__EXERCISE INSTRUCTIONS__
Once the line containing "unfold read_schedule, write_schedule." is found, set down that line and each one after it exactly, through the end of the entries.

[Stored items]
▬▬▬

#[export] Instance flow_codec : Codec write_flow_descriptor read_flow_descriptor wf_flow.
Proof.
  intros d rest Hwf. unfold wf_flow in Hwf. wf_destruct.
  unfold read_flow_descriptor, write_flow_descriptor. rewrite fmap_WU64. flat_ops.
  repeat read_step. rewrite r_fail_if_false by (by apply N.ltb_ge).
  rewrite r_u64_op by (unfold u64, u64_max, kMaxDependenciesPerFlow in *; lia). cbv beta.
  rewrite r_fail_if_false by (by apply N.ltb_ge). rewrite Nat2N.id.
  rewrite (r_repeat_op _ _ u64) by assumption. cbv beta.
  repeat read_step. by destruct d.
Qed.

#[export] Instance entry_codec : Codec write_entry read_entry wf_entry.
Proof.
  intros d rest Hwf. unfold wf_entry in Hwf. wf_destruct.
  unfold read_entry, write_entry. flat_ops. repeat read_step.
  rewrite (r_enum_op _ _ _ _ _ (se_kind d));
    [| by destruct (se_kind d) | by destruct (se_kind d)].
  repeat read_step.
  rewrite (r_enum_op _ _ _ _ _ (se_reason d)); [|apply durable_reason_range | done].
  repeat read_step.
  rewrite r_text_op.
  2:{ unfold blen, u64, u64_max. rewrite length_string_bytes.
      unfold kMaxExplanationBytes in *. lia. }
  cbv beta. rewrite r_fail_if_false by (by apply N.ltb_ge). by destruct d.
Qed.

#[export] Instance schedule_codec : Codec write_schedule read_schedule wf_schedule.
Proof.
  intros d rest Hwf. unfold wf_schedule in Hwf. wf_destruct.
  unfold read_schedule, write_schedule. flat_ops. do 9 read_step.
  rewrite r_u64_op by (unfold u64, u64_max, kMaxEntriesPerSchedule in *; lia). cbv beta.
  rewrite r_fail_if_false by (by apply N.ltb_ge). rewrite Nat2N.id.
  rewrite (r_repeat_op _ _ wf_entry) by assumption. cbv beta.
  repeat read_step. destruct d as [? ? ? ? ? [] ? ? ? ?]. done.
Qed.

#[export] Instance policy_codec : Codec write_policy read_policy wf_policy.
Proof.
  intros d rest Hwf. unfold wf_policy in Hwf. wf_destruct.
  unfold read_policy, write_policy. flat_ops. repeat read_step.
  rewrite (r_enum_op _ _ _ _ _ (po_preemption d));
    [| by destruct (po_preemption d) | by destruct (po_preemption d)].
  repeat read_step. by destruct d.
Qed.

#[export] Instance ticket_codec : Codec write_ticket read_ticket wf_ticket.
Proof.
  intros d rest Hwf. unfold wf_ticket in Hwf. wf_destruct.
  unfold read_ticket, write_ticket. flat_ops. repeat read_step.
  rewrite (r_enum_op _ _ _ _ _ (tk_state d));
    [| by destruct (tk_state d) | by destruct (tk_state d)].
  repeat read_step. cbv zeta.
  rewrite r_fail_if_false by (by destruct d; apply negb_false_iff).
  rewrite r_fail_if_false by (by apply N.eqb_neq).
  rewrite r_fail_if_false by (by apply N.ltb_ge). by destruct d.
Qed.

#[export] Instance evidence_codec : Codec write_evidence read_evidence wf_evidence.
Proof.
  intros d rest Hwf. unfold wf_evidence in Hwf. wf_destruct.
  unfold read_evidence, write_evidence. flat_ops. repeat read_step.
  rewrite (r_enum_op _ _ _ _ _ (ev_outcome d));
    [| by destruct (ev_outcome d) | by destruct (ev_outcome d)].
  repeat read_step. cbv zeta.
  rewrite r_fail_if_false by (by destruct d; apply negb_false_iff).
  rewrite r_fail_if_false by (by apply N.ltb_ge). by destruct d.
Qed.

▬▬▬

__WRITTEN SOLUTION__
  unfold read_schedule, write_schedule. flat_ops. do 9 read_step.
  rewrite r_u64_op by (unfold u64, u64_max, kMaxEntriesPerSchedule in *; lia). cbv beta.
  rewrite r_fail_if_false by (by apply N.ltb_ge). rewrite Nat2N.id.
  rewrite (r_repeat_op _ _ wf_entry) by assumption. cbv beta.
  repeat read_step. destruct d as [? ? ? ? ? [] ? ? ? ?]. done.
Qed.

#[export] Instance policy_codec : Codec write_policy read_policy wf_policy.
Proof.
  intros d rest Hwf. unfold wf_policy in Hwf. wf_destruct.
  unfold read_policy, write_policy. flat_ops. repeat read_step.
  rewrite (r_enum_op _ _ _ _ _ (po_preemption d));
    [| by destruct (po_preemption d) | by destruct (po_preemption d)].
  repeat read_step. by destruct d.
Qed.

#[export] Instance ticket_codec : Codec write_ticket read_ticket wf_ticket.
Proof.
  intros d rest Hwf. unfold wf_ticket in Hwf. wf_destruct.
  unfold read_ticket, write_ticket. flat_ops. repeat read_step.
  rewrite (r_enum_op _ _ _ _ _ (tk_state d));
    [| by destruct (tk_state d) | by destruct (tk_state d)].
  repeat read_step. cbv zeta.
  rewrite r_fail_if_false by (by destruct d; apply negb_false_iff).
  rewrite r_fail_if_false by (by apply N.eqb_neq).
  rewrite r_fail_if_false by (by apply N.ltb_ge). by destruct d.
Qed.

#[export] Instance evidence_codec : Codec write_evidence read_evidence wf_evidence.
Proof.
  intros d rest Hwf. unfold wf_evidence in Hwf. wf_destruct.
  unfold read_evidence, write_evidence. flat_ops. repeat read_step.
  rewrite (r_enum_op _ _ _ _ _ (ev_outcome d));
    [| by destruct (ev_outcome d) | by destruct (ev_outcome d)].
  repeat read_step. cbv zeta.
  rewrite r_fail_if_false by (by destruct d; apply negb_false_iff).
  rewrite r_fail_if_false by (by apply N.ltb_ge). by destruct d.
Qed.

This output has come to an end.